Des bases non assimilées
Pour une raison ou une autre, les bases d’une matière n’ont pas été assimilées, ce qui gêne la progression dans ladite matière comme dans une matière connexe. Il faut donc agir au plus vite, et surtout ne pas croire que des lacunes non comblées en troisième n’auront aucune incidence en terminale, sous prétexte que le programme est différent.
L’inadaptation à l’enseignement suivi
Il se peut qu’un élève soit inadapté à l’enseignement qu’il suit. Penser à une réorientation peut être utile.
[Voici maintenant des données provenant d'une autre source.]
Lemma Profile_init_succeeds (data : gmap pystr pyval) (kc : colorizer)
    (v : pyval) :
  make_kanji_colorizer data = Return kc ->
  data !! lit "diagrammed-characters" = Some v ->
  exists self, Profile_init data = Return self /\
               kanji_colorizer self = kc /\
               diagrammed_characters self = v.
Proof.
  intros Hkc Hv. unfold Profile_init, dict_get. rewrite Hkc, Hv. simpl.
  eexists. repeat split.
Qed.

(** C10: a policy value that is neither ['all'] nor ['kanji'], whatever
    its spelling or type, selects as the mixed policy does: the kanji of
    the input if there is one, the whole input otherwise.  Construction
    stores the configured value as it is and rejects none. *)
Theorem unrecognised_policy_is_mixed :
  (forall (self : Profile) (s : pystr),
     diagrammed_characters self <> PStr (lit "all") ->
     diagrammed_characters self <> PStr (lit "kanji") ->
     characters_to_colorize self s = mixed_selection s) /\
  (forall (data : gmap pystr pyval) (v : pyval) (kc : colorizer),
     make_kanji_colorizer data = Return kc ->
     forall self,
       Profile_init (<[lit "diagrammed-characters" := v]> data)
         = Return self ->
       diagrammed_characters self = v) /\
  (forall (data : gmap pystr pyval) (v : pyval) (kc : colorizer),
     make_kanji_colorizer data = Return kc ->
     data !! lit "diagrammed-characters" = Some v ->
     exists self, Profile_init data = Return self /\
                  diagrammed_characters self = v).
Proof.
  repeat split.
  - intros self s Hall Hkanji.
    rewrite mixed_selection_filter.
    apply mixed_policy_selection. split; assumption.
  - intros data v kc _ self Hinit.
    apply Profile_init_policy in Hinit.
    rewrite lookup_insert_eq in Hinit. congruence.
  - intros data v kc Hkc Hv.
    destruct (Profile_init_succeeds data kc v Hkc Hv) as (self & ? & _ & ?).
    eauto.
Qed.
(** * parcel-plugin-compress: a shallow embedding of [index.js]

    The plugin listens for Parcel's [bundled] event and, in production
    mode, writes a [.gz] and a [.br] sibling next to every build output
    that a codec manages to shrink, then prints a table of what it kept.

    JavaScript values are modelled by [Value], objects by finite maps from
    property names to values, the file system by a finite map from paths
    to nodes, and the module-level array [output] by a field of the
    [World] that every operation threads through. *)

From Stdlib Require Import ZArith String List Lia Permutation Sorted.
From stdpp Require Import gmap strings list fin_maps.

Set Warnings "-register-all".
Local Open Scope string_scope.
Local Open Scope list_scope.
Local Open Scope Z_scope.

(** ** JavaScript values *)

Module JS.

(** Numbers are restricted to the integers: every number the plugin
  computes with is a byte count, a level or a flag. *)
Inductive Value :=
| VUndefined
| VNull
| VBool (b : bool)
| VNum (n : Z)
| VStr (s : string)
| VObj (o : gmap string Value).

(** [v.k] on an object; a property that is not there reads [undefined]. *)
Definition get (v : Value) (k : string) : Value :=
match v with
| VObj o => default VUndefined (o !! k)
| _ => VUndefined
end.

(** ToBoolean. *)
Definition truthy (v : Value) : bool :=
match v with
| VUndefined | VNull => false
| VBool b => b
| VNum n => negb (n =? 0)
| VStr s => negb (String.eqb s "")
| VObj _ => true
end.

(** [a === b] on primitives.  Two object operands are equal only when they
  are the same reference, which never happens where the plugin uses
  [===] (one operand is always a literal). *)
Definition strict_equals (a b : Value) : bool :=
match a, b with
| VUndefined, VUndefined => true
| VNull, VNull => true
| VBool x, VBool y => Bool.eqb x y
| VNum x, VNum y => x =? y
| VStr x, VStr y => String.eqb x y
| _, _ => false
end.

(** The own enumerable properties that [...v] copies into an object
  literal: those of an object, none for [undefined], [null], booleans and
  numbers.  (A string would spread its characters; no configuration
  layer of the plugin is a string, and the model spreads none.) *)
Definition spread (v : Value) : gmap string Value :=
match v with
| VObj o => o
| _ => ∅
end.

(** [a || b]. *)
Definition or_else (a b : Value) : Value := if truthy a then a else b.

End JS.
Export JS.

(** What the embedding takes from the JavaScript engine and from Node:
    the string case of ToNumber, regular expressions, and the wall clock.
    [RegExp pattern] is [None] when [new RegExp(pattern)] throws, and
    otherwise the [test] method of the compiled expression (no flags are
    given, so [test] keeps no state between calls).  [wall_clock n] is the
    value of the [n]-th call of [new Date().getTime()]. *)
Class Host := {
  StringToNumber : string -> option Z;
  RegExp : Value -> option (string -> bool);
  wall_clock : nat -> Z
}.

(** ToNumber, with [None] for NaN. *)
Definition ToNumber `{Host} (v : Value) : option Z :=
  match v with
  | VUndefined => None
  | VNull => Some 0
  | VBool b => Some (if b then 1 else 0)
  | VNum n => Some n
  | VStr s => StringToNumber s
  | VObj _ => None
  end.

(** [n < v] for a number [n]: false as soon as [v] converts to NaN. *)
Definition less_than `{Host} (n : Z) (v : Value) : bool :=
  match ToNumber v with
  | Some m => n <? m
  | None => false
  end.

(** ** Constants of Node's [zlib] module

    The parameter identifiers are used as computed property keys, so they
    appear here as the strings the numbers convert to. *)

Module zlib.
Definition Z_BEST_COMPRESSION : Value := VNum 9.
Definition BROTLI_MODE_GENERIC : Value := VNum 0.
Definition BROTLI_MODE_TEXT : Value := VNum 1.
Definition BROTLI_MODE_FONT : Value := VNum 2.
Definition BROTLI_PARAM_MODE : string := "0".
Definition BROTLI_PARAM_QUALITY : string := "1".
Definition BROTLI_PARAM_LGWIN : string := "2".
Definition BROTLI_PARAM_LGBLOCK : string := "3".
Definition BROTLI_PARAM_DISABLE_LITERAL_CONTEXT_MODELING : string := "4".
Definition BROTLI_PARAM_SIZE_HINT : string := "5".
Definition BROTLI_PARAM_NPOSTFIX : string := "7".
Definition BROTLI_PARAM_NDIRECT : string := "8".
End zlib.

(** ** Configuration *)

Definition defaultOptions_gzip : gmap string Value :=
  list_to_map [
    ("enabled", VBool true);
    ("numiterations", VNum 15);
    ("blocksplitting", VBool true);
    ("blocksplittinglast", VBool false);
    ("blocksplittingmax", VNum 15);
    ("zlib", VBool false);
    ("zlibLevel", zlib.Z_BEST_COMPRESSION);
    ("zlibMemLevel", zlib.Z_BEST_COMPRESSION)
  ].

Definition defaultOptions_brotli : gmap string Value :=
  list_to_map [
    ("enabled", VBool true);
    ("mode", VNum 0);
    ("quality", VNum 11);
    ("lgwin", VNum 24);
    ("enable_context_modeling", VBool true)
  ].

Definition defaultOptions : Value :=
  VObj (list_to_map [
    ("test", VStr ".");
    ("compressOutput", VBool false);
    ("threshold", VUndefined);
    ("concurrency", VNum 2);
    ("gzip", VObj defaultOptions_gzip);
    ("brotli", VObj defaultOptions_brotli)
  ]).

(** The object literal [{ ...defaults, threshold, ...codec }]: later
    entries overwrite earlier ones, so the spread of [codec] is laid over
    the [threshold] property, which is laid over the defaults. *)
Definition merge_config (defaults : Value) (threshold : Value) (codec : Value)
  : Value :=
  VObj (spread codec ∪ <["threshold" := threshold]> (spread defaults)).

(** The argument of [gzipCompress] at the call site in the [bundled]
    handler. *)
Definition gzip_config (threshold gzip : Value) : Value :=
  merge_config (get defaultOptions "gzip") threshold gzip.

(** The argument of [brotliCompress] at the call site. *)
Definition brotli_config (threshold brotli : Value) : Value :=
  merge_config (get defaultOptions "brotli") threshold brotli.

(** ** The file system

    Paths are normalised absolute paths without a trailing separator, as
    Parcel resolves them.  A directory's listing is read off the paths the
    file system holds, so a file created by [writeFile] shows up in the
    listing of its directory. *)

Inductive Error := ENOENT | EACCES | EISDIR | ENOTDIR | CodecError.

Inductive Result (A : Type) :=
| Ok (a : A)
| Err (e : Error).
Arguments Ok {A} a.
Arguments Err {A} e.

Definition is_ok {A} (r : Result A) : bool :=
  match r with Ok _ => true | Err _ => false end.

Inductive Node :=
| NFile (content : list Byte.byte) (readable writable : bool)
| NDir (listable : bool)
| NOther      (* a socket, a FIFO, a device *)
| NDangling.  (* a link whose target is gone: [stat] fails on it *)

Record Stats := {
  isFile : bool;
  isDirectory : bool;
  st_size : Z
}.

Definition statSync (fs : gmap string Node) (p : string) : Result Stats :=
  match fs !! p with
  | None => Err ENOENT
  | Some NDangling => Err ENOENT
  | Some (NFile content _ _) =>
      Ok {| isFile := true; isDirectory := false;
            st_size := Z.of_nat (length content) |}
  | Some (NDir _) => Ok {| isFile := false; isDirectory := true; st_size := 0 |}
  | Some NOther => Ok {| isFile := false; isDirectory := false; st_size := 0 |}
  end.

(** [path.join(dir, file)] for a normalised [dir] and an entry name. *)
Definition path_join (dir file : string) : string := dir +:+ "/" +:+ file.

(** The entry name of [p] inside [dir], when [p] lies directly in it. *)
Definition entry_name (dir p : string) : option string :=
  let pre := dir +:+ "/" in
  if String.prefix pre p then
    let rest :=
      substring (String.length pre) (String.length p - String.length pre) p in
    if String.eqb rest "" then None
    else match index 0 "/" rest with
         | Some _ => None
         | None => Some rest
         end
  else None.

Definition readdirSync (fs : gmap string Node) (dir : string)
  : Result (list string) :=
  match fs !! dir with
  | None | Some NDangling => Err ENOENT
  | Some (NDir true) => Ok (omap (entry_name dir) (map fst (map_to_list fs)))
  | Some (NDir false) => Err EACCES
  | Some _ => Err ENOTDIR
  end.

Definition readFile (fs : gmap string Node) (p : string)
  : Result (list Byte.byte) :=
  match fs !! p with
  | None | Some NDangling => Err ENOENT
  | Some (NFile content true _) => Ok content
  | Some (NFile _ false _) => Err EACCES
  | Some (NDir _) => Err EISDIR
  | Some NOther => Err EACCES
  end.

(** [fs.writeFile(p, data, callback)]: the error handed to the callback, if
    any, and the file system afterwards. *)
Definition writeFile (fs : gmap string Node) (p : string)
  (data : list Byte.byte) : option Error * gmap string Node :=
  match fs !! p with
  | None | Some NDangling => (None, <[p := NFile data true true]> fs)
  | Some (NFile _ r true) => (None, <[p := NFile data r true]> fs)
  | Some (NFile _ _ false) => (Some EACCES, fs)
  | Some (NDir _) => (Some EISDIR, fs)
  | Some NOther => (Some EACCES, fs)
  end.

(** ** The world the handler runs in *)

(** One element of the module-level array [output]. *)
Record Outcome := {
  o_size : Z;
  o_file : string;
  o_time : Z
}.

Record World := {
  fs : gmap string Node;
  output : list Outcome;      (* [let output = []] at module level *)
  clock_reads : nat           (* calls of [getTime] so far *)
}.

Definition set_fs (f : gmap string Node) (w : World) : World :=
  {| fs := f; output := output w; clock_reads := clock_reads w |}.

Definition set_output (o : list Outcome) (w : World) : World :=
  {| fs := fs w; output := o; clock_reads := clock_reads w |}.

(** [output.push(o)]. *)
Definition push (o : Outcome) (w : World) : World :=
  set_output (output w ++ [o]) w.

(** [new Date().getTime()]. *)
Definition Date_getTime `{Host} (w : World) : Z * World :=
  (wall_clock (clock_reads w),
   {| fs := fs w; output := output w; clock_reads := S (clock_reads w) |}).

(** How a task's promise settles. *)
Inductive Settled := Resolved | Rejected (reason : Error).

(** ** The codecs

    [zopfliAdapter] and [brotliAdapter] are modules of the plugin that are
    not among the sources at hand, and [zlib.gzip] is Node's; what they
    return is taken as given.  The two gzip encoders hand an error or a
    buffer to their callback; [brotli.compress] returns a buffer or
    [null]. *)
Class Codecs := {
  zopfli_gzip : list Byte.byte -> Value -> Result (list Byte.byte);
  zlib_gzip : list Byte.byte -> Value -> Result (list Byte.byte);
  brotli_isZlib : bool;
  brotli_compress : list Byte.byte -> Value -> option (list Byte.byte)
}.

Section Tasks.
Context `{Host} `{Codecs}.

(** The gate [config.threshold && stat.size < config.threshold]. *)
Definition below_threshold (config : Value) (stat : Stats) : bool :=
  truthy (get config "threshold")
  && less_than (st_size stat) (get config "threshold").

(** *** gzip *)

Definition handleCompressedData (file : string) (stat : Stats) (start : Z)
  (result : Result (list Byte.byte)) (w : World) : Settled * World :=
  match result with
  | Err err => (Rejected err, w)
  | Ok compressedContent =>
      if st_size stat >? Z.of_nat (length compressedContent) then
        let fileName := file +:+ ".gz" in
        (* the callback of [writeFile] takes no argument *)
        let '(_, fs') := writeFile (fs w) fileName compressedContent in
        let w := set_fs fs' w in
        let '(end_, w) := Date_getTime w in
        (Resolved,
         push {| o_size := Z.of_nat (length compressedContent);
                 o_file := fileName;
                 o_time := end_ - start |} w)
      else (Resolved, w)
  end.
La peur de ne pas être à la hauteur de ses parents
Les élèves qui ont une image sublimée de leurs parents, d’un frère ou d’une soeur, surtout quand ceux-ci exercent une fonction socialement reconnue ou poursuivent de brillantes études, peuvent être paralysés par la peur de ne pas pouvoir les égaler, d’autant plus que les attentes sont souvent importantes. Cette peur est contre-productive. Il appartient alors aux parents d’expliquer que leur situation est le fruit d’une expérience faite de travail, de succès, mais aussi d’échecs.
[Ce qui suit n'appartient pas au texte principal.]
(** * Pagion: UID directory, contact graph and message thread

    A shallow embedding of the parts of the repository that carry logic:

    - the PostgreSQL schema, row-level policies, triggers and the two
      PL/pgSQL routines of [supabase/migrations] (module [Pg]);
    - the request orchestration of the React components
      [ChatArea.tsx], [ContactsList.tsx] and [Settings.tsx]
      (modules [ChatArea], [ContactsList], [Settings]).

    A table is the list of its rows, in the order in which a query
    without [ORDER BY] returns them.  Values the backend draws from its
    environment (fresh primary keys, [now()], the entropy read by the
    handle generator, [Date.now()], [Math.random()], and the order in
    which one execution of [ORDER BY created_at] returns rows created
    at the same instant) are explicit arguments.  JavaScript and SQL
    text is modelled by [string]; one character of a [string] stands
    for one code unit. *)

From Stdlib Require Import String Ascii List ZArith NArith Bool Arith Lia.
From Stdlib Require Import Permutation Sorted.
Import ListNotations.

Local Open Scope string_scope.
Local Open Scope list_scope.

Definition UUID := string.

(** ** JavaScript string primitives used by the components *)

Module Js.

(** White space removed by [String.prototype.trim], restricted to code
    units below 256: TAB, LF, VT, FF, CR, SPACE and NBSP. *)
Definition is_whitespace (c : ascii) : bool :=
  let n := nat_of_ascii c in
  ((9 <=? n)%nat && (n <=? 13)%nat) || (n =? 32)%nat || (n =? 160)%nat.

Fixpoint trimStart (ws : ascii -> bool) (s : string) : string :=
  match s with
  | EmptyString => EmptyString
  | String c s' => if ws c then trimStart ws s' else s
  end.

Fixpoint trimEnd (ws : ascii -> bool) (s : string) : string :=
  match s with
  | EmptyString => EmptyString
  | String c s' =>
      match trimEnd ws s' with
      | EmptyString => if ws c then EmptyString else String c EmptyString
      | t => String c t
      end
  end.

Definition trim_with (ws : ascii -> bool) (s : string) : string :=
  trimEnd ws (trimStart ws s).

(** [s.trim()] *)
Definition trim (s : string) : string := trim_with is_whitespace s.

(** Truthiness of a string: only the empty string is falsy. *)
Definition truthy (s : string) : bool :=
  match s with EmptyString => false | _ => true end.

(** [s.substring(i, j)] for [i <= j]: the code units [i .. j-1], clipped
    to the length of [s]. *)
Definition substring (i j : nat) (s : string) : string :=
  String.substring i (j - i) s.

(** [a || b] on strings. *)
Definition or_else (a b : string) : string := if truthy a then a else b.

(** *** [Number.prototype.toString(36)] on a value of [Math.random()]

    [Math.random()] yields a double in [[0,1)]; such a double is
    [m / 2^53] for a natural [m < 2^53], and is given here by [m].
    [toString36] writes the full positional base-36 expansion of the
    value, which terminates because 36 is even.  Engines print "0" for
    zero and otherwise "0." followed by the fewest digits that identify
    the double, the last of them rounded; that text is the expansion
    written here when the expansion is that short, as it is for 1/2
    ("0.i"), and a shortened form of it otherwise. *)
Definition mantissa_bits : N := 53.

Definition digit36 (d : N) : ascii :=
  if (d <? 10)%N then ascii_of_N (48 + d) else ascii_of_N (87 + d).

Fixpoint fraction36 (fuel : nat) (m : N) : string :=
  match fuel with
  | O => EmptyString
  | S fuel' =>
      if (m =? 0)%N then EmptyString
      else
        let shifted := (m * 36)%N in
        String (digit36 (N.shiftr shifted mantissa_bits))
               (fraction36 fuel' (N.land shifted (N.ones mantissa_bits)))
  end.

Definition toString36 (m : N) : string :=
  if (m =? 0)%N then "0" else "0." ++ fraction36 53 m.

(** *** [String.prototype.toLowerCase] and [String.prototype.includes]

    On code units below 256 lowering moves A-Z and the capital letters
    of the range 192-222 (all but the sign at 215) up by 32 and leaves
    every other unit as it is. *)
Definition lower (c : ascii) : ascii :=
  let n := nat_of_ascii c in
  if ((65 <=? n)%nat && (n <=? 90)%nat)
     || ((192 <=? n)%nat && (n <=? 222)%nat && negb (n =? 215)%nat)
  then ascii_of_nat (n + 32)
  else c.

Fixpoint toLowerCase (s : string) : string :=
  match s with
  | EmptyString => EmptyString
  | String c s' => String (lower c) (toLowerCase s')
  end.

(** [s.includes(sub)]: [sub] occurs in [s] at some position. *)
Fixpoint includes (s sub : string) : bool :=
  String.prefix sub s
  || match s with
     | EmptyString => false
     | String _ s' => includes s' sub
     end.

End Js.

(** ** The database: schema, policies, triggers, routines *)

Module Pg.

(** [public.profiles] *)
Record profile := mkProfile {
  pr_id : UUID;
  pr_user_id : UUID;
  pr_name : string;
  pr_uid : string;
  pr_avatar_color : string;
  pr_created_at : Z;
  pr_updated_at : Z
}.

(** [public.contacts] *)
Record contact := mkContact {
  ct_id : UUID;
  ct_user_id : UUID;
  ct_contact_user_id : UUID;
  ct_created_at : Z
}.

(** [public.messages] *)
Record message := mkMessage {
  id : UUID;
  sender_id : UUID;
  receiver_id : UUID;
  content : string;
  reply_to_id : option UUID;
  is_edited : bool;
  created_at : Z;
  updated_at : Z
}.

Record database := mkDatabase {
  profiles : list profile;
  contacts : list contact;
  messages : list message
}.

(** Errors a statement can raise. *)
Inductive exception :=
| unique_violation
| foreign_key_violation
| Not_authorized_to_update_this_profile
| Failed_to_generate_unique_UID (attempts : Z)
| Message_content_cannot_be_empty
| Message_content_exceeds_maximum_length
| row_level_security_violation
| more_than_one_row.

Inductive outcome (A : Type) :=
| Return (a : A)
| Raise (e : exception).
Arguments Return {A} a.
Arguments Raise {A} e.

(** [auth.uid() = x] as a policy condition: NULL never satisfies it. *)
Definition auth_is (auth : option UUID) (x : UUID) : bool :=
  match auth with
  | Some a => String.eqb a x
  | None => false
  end.

(** *** [lookup_profile_by_uid] *)

(** Statements a routine sends to storage. *)
Inductive statement :=
| Select_profiles_where_uid (p_uid : string).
La peur de dépasser ses parents
Cela peut paraître surprenant, mais l’expérience prouve que des élèves ne souhaitent pas dépasser socialement leurs parents, ne désirent pas acquérir plus de savoir qu’eux. En effet, le respect qu’ils vouent à leurs parents, comme l’image qu’ils ont de ces derniers, s’en trouveraient amoindries.
La maîtrise imparfaite du français
Il s’agit là d’un problème très important qui aura des répercussions conséquentes dans un avenir assez proche. Les élèves, aussi bien que les étudiants (y compris les bac +4), ne maîtrisent qu’imparfaitement le français. Les lacunes constatées sont parfois même déroutantes ! Or, il est impossible de progresser lorsqu’on ne maîtrise pas le français (voir le chapitre « apprendre »).
Les troubles sensoriels
Il faut régulièrement vérifier le bon fonctionnement des sens (vue, ouïe, etc.). En effet, les troubles sensoriels nuisent à l’acquisition et à la mémorisation du Savoir. S’ils ne sont pas dépistés suffisamment tôt, ils peuvent même conduire à l’isolement progressif de l’adolescent.
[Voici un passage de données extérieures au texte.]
(** The demo against a healthy service that answers, up to the search:
    the five requests are sent, and the results of the search are
    counted and printed next. *)
Lemma main_healthy w :
  answers requests →
  (Qdrant.health_check requests Qdrant.default_client []).1 = Ok true →
  ∃ evs results,
    main requests format_3f w =
      (n ← len results;
       say "🔍 Found {} similar vectors:" [JInt (Z.of_nat n)] ;;
       items ← iterate results;
       for_each (enumerate 1 items) tt
         (λ numbered _, show_result format_3f numbered.1 numbered.2) ;;
       say "🎉 Qdrant examples completed successfully!" [] ;;
       say (nl +:+ "💡 Next steps:") [] ;;
       say "  - Integrate with OpenAI embeddings API" [] ;;
       say "  - Connect to prompt-alchemy storage system" [] ;;
       say "  - Implement semantic search for prompts" []) (w ++ evs) ∧
    requests_of evs = demo_requests ∧
    (Qdrant.search_points requests Qdrant.default_client collection_name
       query_vector (JInt 3) (JFloat 5 (-1)) []).1 = Ok results.
Proof.
  intros Hans Hhealthy. unfold main. cbv zeta.
  do 3 (rewrite ProbeFacts.bind_run, say_run; cbv beta iota).
  rewrite ProbeFacts.bind_run, call_run.
  destruct (guarded_json_answers
              (Qdrant.health_request Qdrant.default_client)
              (λ data, status ← get data "status" JNull;
                       ret (eq_str status "ok"))
              false "Health check failed: " false Hans)
    as (healthy & tail1 & Hrun1 & Htail1).
  { intros data. apply QdrantFacts.inspects_bind;
      [apply QdrantFacts.inspects_get|].
    intros status. apply QdrantFacts.inspects_ret. }
  fold (Qdrant.health_check requests Qdrant.default_client) in Hrun1.
  rewrite Hrun1 in Hhealthy |- *. injection Hhealthy as ->.
  cbn [fst snd]. cbv beta iota.
  do 2 (rewrite ProbeFacts.bind_run, say_run; cbv beta iota).
  rewrite ProbeFacts.bind_run, call_run.
  destruct (guarded_json_answers
              (Qdrant.list_request Qdrant.default_client)
              Qdrant.collection_names [] "Failed to list collections: " []
              Hans QdrantFacts.inspects_collection_names)
    as (collections & tail2 & Hrun2 & Htail2).
  fold (Qdrant.list_collections requests Qdrant.default_client) in Hrun2.
  rewrite Hrun2. cbn [fst snd]. cbv beta iota.
  do 2 (rewrite ProbeFacts.bind_run, say_run; cbv beta iota).
  rewrite ProbeFacts.bind_run, call_run.
  destruct (guarded_status_answers
              (Qdrant.create_request Qdrant.default_client collection_name
                 (JInt 1536))
              (λ response, (Qdrant.status_code response =? 200)%Z ||
                           (Qdrant.status_code response =? 201)%Z)
              "Failed to create collection: " Hans)
    as (created & tail3 & Hrun3 & Htail3).
  change (Qdrant.call_create_collection requests Qdrant.default_client
            collection_name [] [("vector_size", JInt 1536)])
    with (Qdrant.create_collection requests Qdrant.default_client
            collection_name (JInt 1536)).
  fold (Qdrant.create_collection requests Qdrant.default_client
          collection_name (JInt 1536)) in Hrun3.
  rewrite Hrun3. cbn [fst snd]. cbv beta iota.
  rewrite ProbeFacts.bind_run.
  assert (∃ line3,
            (if created
             then say "✅ Collection created successfully!" []
             else say "⚠️  Collection might already exist or creation failed"
                    [])
            = say line3 []) as [line3 ->] by (destruct created; eauto).
  rewrite say_run. cbv beta iota.
  rewrite ProbeFacts.bind_run, say_run. cbv beta iota.
  rewrite ProbeFacts.bind_run, call_run.
  destruct (guarded_status_answers
              (Qdrant.upsert_request Qdrant.default_client collection_name
                 sample_points)
              (λ response, (Qdrant.status_code response =? 200)%Z)
              "Failed to upsert points: " Hans)
    as (added & tail4 & Hrun4 & Htail4).
  fold (Qdrant.upsert_points requests Qdrant.default_client collection_name
          sample_points) in Hrun4.
  rewrite Hrun4. cbn [fst snd]. cbv beta iota.
  rewrite ProbeFacts.bind_run.
  assert (∃ line4,
            (if added
             then say "✅ Sample vectors added successfully!" []
             else say "❌ Failed to add sample vectors" [])
            = say line4 []) as [line4 ->] by (destruct added; eauto).
  rewrite say_run. cbv beta iota.
  rewrite ProbeFacts.bind_run, say_run. cbv beta iota.
  rewrite ProbeFacts.bind_run, call_run.
  destruct (guarded_json_answers
              (Qdrant.search_request Qdrant.default_client collection_name
                 query_vector (JInt 3) (JFloat 5 (-1)))
              (λ data, get data "result" (JList [])) (JList [])
              "Search failed: " (JList []) Hans)
    as (results & tail5 & Hrun5 & Htail5).
  { intros data. apply QdrantFacts.inspects_get. }
  fold (Qdrant.search_points requests Qdrant.default_client collection_name
          query_vector (JInt 3) (JFloat 5 (-1))) in Hrun5.
  rewrite Hrun5. cbn [fst snd]. cbv beta iota.
  eexists _, results.
  split; [rewrite <-!app_assoc; reflexivity|]. split; [|done].
  rewrite !requests_of_app, !requests_of_call by done. reflexivity.
Qed.

End demo.
End DemoFacts.

(** * The demo: properties *)
Module DemoExtras.
Import Py Json QdrantDemo DemoFacts.

Lemma unscored_service_answers : answers unscored_service.
Proof.
  assert (∀ r, ∃ data, unscored_service r =
                       Ok (Qdrant.Response 200 (Ok data))) as H.
  { intros r. unfold unscored_service.
    destruct (String.eqb _ _); [by eexists|].
    destruct (Qdrant.method r); by eexists. }
  split; [split|split].
  - intros r e. destruct (H r) as [data ->]. done.
  - intros r resp e. destruct (H r) as [data ->]. by intros [= <-].
  - intros r. destruct (H r) as [data ->]. done.
  - intros r resp. destruct (H r) as [data ->]. by intros [= <-].
Qed.

(** X27.  When the health check returns [False], the demo stops there:
    it has sent the health request and no other, it prints that Qdrant is
    not responding, and it returns normally, so that the script exits
    with status 0. *)
Theorem demo_stops_when_unhealthy requests format_3f w :
  (Qdrant.health_check requests Qdrant.default_client []).1 = Ok false →
  ∃ tr,
    main requests format_3f w = (Ok tt, w ++ tr) ∧
    exit_status (main requests format_3f w).1 = Some 0%Z ∧
    requests_of tr = [Qdrant.health_request Qdrant.default_client] ∧
    said tr = ["🔍 Qdrant Vector Database Examples"; times "=" 50;
               "1. Health Check..."; "❌ Qdrant is not responding"].
Proof.
  intros Hh.
  destruct (QdrantExtras.guarded_json_world requests
              (Qdrant.health_request Qdrant.default_client)
              (λ data, status ← get data "status" JNull;
                       ret (eq_str status "ok"))
              false "Health check failed: " false [])
    as (tail & Htr & Htail).
  { intros data. apply QdrantFacts.inspects_bind;
      [apply QdrantFacts.inspects_get|].
    intros status. apply QdrantFacts.inspects_ret. }
  fold (Qdrant.health_check requests Qdrant.default_client) in Htr.
  assert (main requests format_3f w =
          (Ok tt,
           w ++ [Say "🔍 Qdrant Vector Database Examples" [];
                 Say (times "=" 50) []; Say "1. Health Check..." []] ++
           (Client <$> Qdrant.Sent
                         (Qdrant.health_request Qdrant.default_client)
                       :: tail) ++
           [Say "❌ Qdrant is not responding" []])) as Hrun.
  { unfold main. cbv zeta.
    do 3 (rewrite ProbeFacts.bind_run, say_run; cbv beta iota).
    rewrite ProbeFacts.bind_run, call_run, Hh, Htr. cbv beta iota.
    rewrite say_run, <-!app_assoc. reflexivity. }
  eexists. split; [exact Hrun|]. rewrite Hrun. split; [done|].
  assert (requests_of (Client <$> tail) = [] ∧ said (Client <$> tail) = [])
    as [Hr Hs] by by destruct Htail as [->|(e & ->)].
  split.
  - rewrite !requests_of_app. cbn [fmap list_fmap].
    change (requests_of (Client (Qdrant.Sent ?r) :: ?l))
      with (r :: requests_of l).
    by rewrite Hr.
  - rewrite !said_app. cbn [fmap list_fmap].
    change (said (Client ?e :: ?l)) with (said l).
    by rewrite Hs.
Qed.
Dans tous les cas, quelles que soient les difficultés, les parents doivent instaurer un dialogue constructif avec leurs enfants, non culpabilisant, non conflictuel, et minimiser les échecs. Une situation initiale jugée inquiétante peut aboutir à une situation finale heureuse. L’optimisme doit être la norme car d’une part tout retard peut se rattraper, d’autre part, l’adolescence -et les problèmes qu’il génère pour les parents-, n’est pas un état définitif.
Rappelons également que la différence entre le monde des adolescents et celui des adultes est très important. Le discours des adultes est celui de la mise en garde. « Si tu n’as pas ton bac, tu n’auras pas de métier » entend-on très souvent. Ajoutons à cela le discours véhiculé par les médias –celui de la peur (attentats, chômage, accidents, etc.)-, et nous pourrons aisément conclure que le monde des adultes n’a rien de positif à offrir. Pourquoi les adolescents voudraient-ils dans ce cas quitter leur univers quand les responsabilités sont assumées par leurs parents ? Seul un discours largement optimiste pourra inciter ces adolescents à partager progressivement les valeurs des adultes.
Si cette liste présente quelques causes de résultats insuffisants, elle n’en est pas moins incomplète, et ne peut prétendre cerner tous les problèmes (alcool et drogue, par exemple).
De même, si les élèves ne sont pas tous égaux devant l’acquisition du Savoir, ils sont tous capables de progresser. Le système scolaire qui prévaut dans le Secondaire (collège, lycée) a pour objectif avoué de conduire 80% d’une classe d’âge au baccalauréat. C’est à dire que tout est fait pour que 80% d’une classe d’âge obtienne ce fameux sésame.
Si l’on part du postulat que non seulement tout retard peut se rattraper, mais aussi que tout élève est capable de progresser, cela ne peut s’accomplir sans stratégie de réussite.